■ Work task: Among the lines below, copy exactly those from the one with "es !! n = Some e -> merged" through the one with "intros He Hm", counting both ends.

■ Record extracts:
——

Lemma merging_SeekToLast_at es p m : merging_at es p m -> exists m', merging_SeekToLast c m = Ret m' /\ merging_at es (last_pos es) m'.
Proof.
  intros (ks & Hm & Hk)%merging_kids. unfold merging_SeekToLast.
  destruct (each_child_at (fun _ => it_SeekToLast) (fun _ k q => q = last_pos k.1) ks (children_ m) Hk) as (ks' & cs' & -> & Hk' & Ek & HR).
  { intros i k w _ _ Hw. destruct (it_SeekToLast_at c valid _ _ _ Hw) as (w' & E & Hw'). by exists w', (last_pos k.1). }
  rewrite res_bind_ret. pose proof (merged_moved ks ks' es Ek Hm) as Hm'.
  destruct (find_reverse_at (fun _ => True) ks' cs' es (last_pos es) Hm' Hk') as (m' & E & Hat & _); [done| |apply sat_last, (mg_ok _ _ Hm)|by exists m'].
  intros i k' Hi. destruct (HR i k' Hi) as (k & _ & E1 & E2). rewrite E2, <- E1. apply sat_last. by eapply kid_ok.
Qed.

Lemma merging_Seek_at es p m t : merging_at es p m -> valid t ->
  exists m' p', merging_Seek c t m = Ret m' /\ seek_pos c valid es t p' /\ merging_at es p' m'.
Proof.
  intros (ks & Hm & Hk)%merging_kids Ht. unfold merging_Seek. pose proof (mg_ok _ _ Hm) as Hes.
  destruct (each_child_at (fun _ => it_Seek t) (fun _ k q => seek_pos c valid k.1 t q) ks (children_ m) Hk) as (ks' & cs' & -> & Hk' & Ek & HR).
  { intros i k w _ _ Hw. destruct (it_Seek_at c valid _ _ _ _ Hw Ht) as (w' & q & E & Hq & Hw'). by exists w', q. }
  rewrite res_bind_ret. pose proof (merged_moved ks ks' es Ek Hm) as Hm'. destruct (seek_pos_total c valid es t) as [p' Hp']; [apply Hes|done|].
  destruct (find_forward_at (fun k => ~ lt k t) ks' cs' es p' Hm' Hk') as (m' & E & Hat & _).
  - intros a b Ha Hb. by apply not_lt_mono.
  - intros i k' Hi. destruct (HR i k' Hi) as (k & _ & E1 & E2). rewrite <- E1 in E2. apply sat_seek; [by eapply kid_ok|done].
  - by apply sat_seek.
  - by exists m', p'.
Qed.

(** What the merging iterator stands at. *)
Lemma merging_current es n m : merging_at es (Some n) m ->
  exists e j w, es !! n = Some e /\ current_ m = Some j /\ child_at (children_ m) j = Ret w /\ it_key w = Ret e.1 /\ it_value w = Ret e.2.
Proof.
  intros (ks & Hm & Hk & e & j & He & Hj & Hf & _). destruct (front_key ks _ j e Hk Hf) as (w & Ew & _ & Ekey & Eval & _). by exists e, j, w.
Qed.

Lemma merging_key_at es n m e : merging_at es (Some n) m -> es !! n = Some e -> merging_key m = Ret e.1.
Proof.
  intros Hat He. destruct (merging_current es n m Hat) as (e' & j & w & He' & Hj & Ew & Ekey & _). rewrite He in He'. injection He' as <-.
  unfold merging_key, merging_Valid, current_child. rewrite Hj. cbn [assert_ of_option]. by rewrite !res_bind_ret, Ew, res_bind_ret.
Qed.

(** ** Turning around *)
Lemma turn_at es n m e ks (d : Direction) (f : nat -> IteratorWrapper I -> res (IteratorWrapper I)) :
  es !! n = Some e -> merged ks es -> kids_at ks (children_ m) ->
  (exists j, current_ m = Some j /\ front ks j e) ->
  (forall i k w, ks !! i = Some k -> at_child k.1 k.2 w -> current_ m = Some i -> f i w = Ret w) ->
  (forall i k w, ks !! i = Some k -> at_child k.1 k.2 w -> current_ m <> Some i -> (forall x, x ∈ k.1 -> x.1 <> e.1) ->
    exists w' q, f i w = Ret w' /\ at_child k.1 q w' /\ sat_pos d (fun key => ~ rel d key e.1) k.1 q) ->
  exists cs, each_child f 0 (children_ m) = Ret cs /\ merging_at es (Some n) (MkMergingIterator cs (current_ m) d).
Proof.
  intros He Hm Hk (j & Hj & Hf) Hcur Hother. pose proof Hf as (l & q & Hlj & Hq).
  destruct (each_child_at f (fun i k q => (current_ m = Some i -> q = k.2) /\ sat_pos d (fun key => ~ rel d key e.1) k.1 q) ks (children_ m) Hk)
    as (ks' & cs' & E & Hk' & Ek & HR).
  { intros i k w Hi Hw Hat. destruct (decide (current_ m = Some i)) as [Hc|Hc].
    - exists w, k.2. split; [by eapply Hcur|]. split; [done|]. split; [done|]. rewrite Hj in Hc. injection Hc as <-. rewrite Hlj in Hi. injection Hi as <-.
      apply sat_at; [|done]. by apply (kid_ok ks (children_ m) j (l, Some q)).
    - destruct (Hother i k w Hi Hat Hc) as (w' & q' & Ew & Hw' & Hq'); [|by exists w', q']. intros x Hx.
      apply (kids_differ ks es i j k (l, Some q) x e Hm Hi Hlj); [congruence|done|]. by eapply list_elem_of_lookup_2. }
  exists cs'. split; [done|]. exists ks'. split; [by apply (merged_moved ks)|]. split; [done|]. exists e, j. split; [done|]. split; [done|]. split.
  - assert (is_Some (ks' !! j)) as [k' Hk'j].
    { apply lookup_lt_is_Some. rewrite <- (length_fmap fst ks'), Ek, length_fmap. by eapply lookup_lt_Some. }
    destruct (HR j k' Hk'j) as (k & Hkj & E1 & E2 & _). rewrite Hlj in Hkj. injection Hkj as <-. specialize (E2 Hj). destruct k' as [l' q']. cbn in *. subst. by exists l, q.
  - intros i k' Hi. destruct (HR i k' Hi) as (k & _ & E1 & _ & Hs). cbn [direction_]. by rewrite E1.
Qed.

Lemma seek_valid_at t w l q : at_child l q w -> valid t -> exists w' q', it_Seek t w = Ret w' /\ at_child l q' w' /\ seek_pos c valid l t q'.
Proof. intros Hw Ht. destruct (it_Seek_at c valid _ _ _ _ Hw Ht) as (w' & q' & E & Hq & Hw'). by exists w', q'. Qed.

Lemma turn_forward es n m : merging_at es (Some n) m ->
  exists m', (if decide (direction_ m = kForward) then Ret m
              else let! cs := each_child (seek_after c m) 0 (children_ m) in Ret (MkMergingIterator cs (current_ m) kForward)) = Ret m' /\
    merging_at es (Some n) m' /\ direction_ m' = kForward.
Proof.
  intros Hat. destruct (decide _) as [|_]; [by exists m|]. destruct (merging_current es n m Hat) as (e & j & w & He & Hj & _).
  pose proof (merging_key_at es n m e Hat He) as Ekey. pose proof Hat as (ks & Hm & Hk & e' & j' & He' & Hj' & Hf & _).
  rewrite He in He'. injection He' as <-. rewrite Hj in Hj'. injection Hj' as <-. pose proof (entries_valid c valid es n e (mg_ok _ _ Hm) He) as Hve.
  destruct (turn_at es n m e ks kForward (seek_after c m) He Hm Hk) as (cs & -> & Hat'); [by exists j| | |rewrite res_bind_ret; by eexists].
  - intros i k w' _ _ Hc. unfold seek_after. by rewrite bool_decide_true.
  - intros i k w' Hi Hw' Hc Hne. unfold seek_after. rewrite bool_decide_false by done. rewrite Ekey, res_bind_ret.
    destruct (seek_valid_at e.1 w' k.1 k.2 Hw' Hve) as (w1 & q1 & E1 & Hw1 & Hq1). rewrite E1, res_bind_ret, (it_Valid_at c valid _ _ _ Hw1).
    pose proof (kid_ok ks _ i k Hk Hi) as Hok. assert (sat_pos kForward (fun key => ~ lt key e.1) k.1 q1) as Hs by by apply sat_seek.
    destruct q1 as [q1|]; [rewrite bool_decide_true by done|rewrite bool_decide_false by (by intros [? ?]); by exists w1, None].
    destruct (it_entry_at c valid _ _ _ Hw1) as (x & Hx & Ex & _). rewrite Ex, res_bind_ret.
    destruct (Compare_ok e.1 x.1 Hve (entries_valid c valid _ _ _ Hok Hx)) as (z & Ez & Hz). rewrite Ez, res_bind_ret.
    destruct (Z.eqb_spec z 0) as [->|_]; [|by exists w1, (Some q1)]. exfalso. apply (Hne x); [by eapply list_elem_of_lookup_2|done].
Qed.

——

■ The completed task:
  es !! n = Some e -> merged ks es -> kids_at ks (children_ m) ->
  (exists j, current_ m = Some j /\ front ks j e) ->
  (forall i k w, ks !! i = Some k -> at_child k.1 k.2 w -> current_ m = Some i -> f i w = Ret w) ->
  (forall i k w, ks !! i = Some k -> at_child k.1 k.2 w -> current_ m <> Some i -> (forall x, x ∈ k.1 -> x.1 <> e.1) ->
    exists w' q, f i w = Ret w' /\ at_child k.1 q w' /\ sat_pos d (fun key => ~ rel d key e.1) k.1 q) ->
  exists cs, each_child f 0 (children_ m) = Ret cs /\ merging_at es (Some n) (MkMergingIterator cs (current_ m) d).
Proof.
  intros He Hm Hk (j & Hj & Hf) Hcur Hother. pose proof Hf as (l & q & Hlj & Hq).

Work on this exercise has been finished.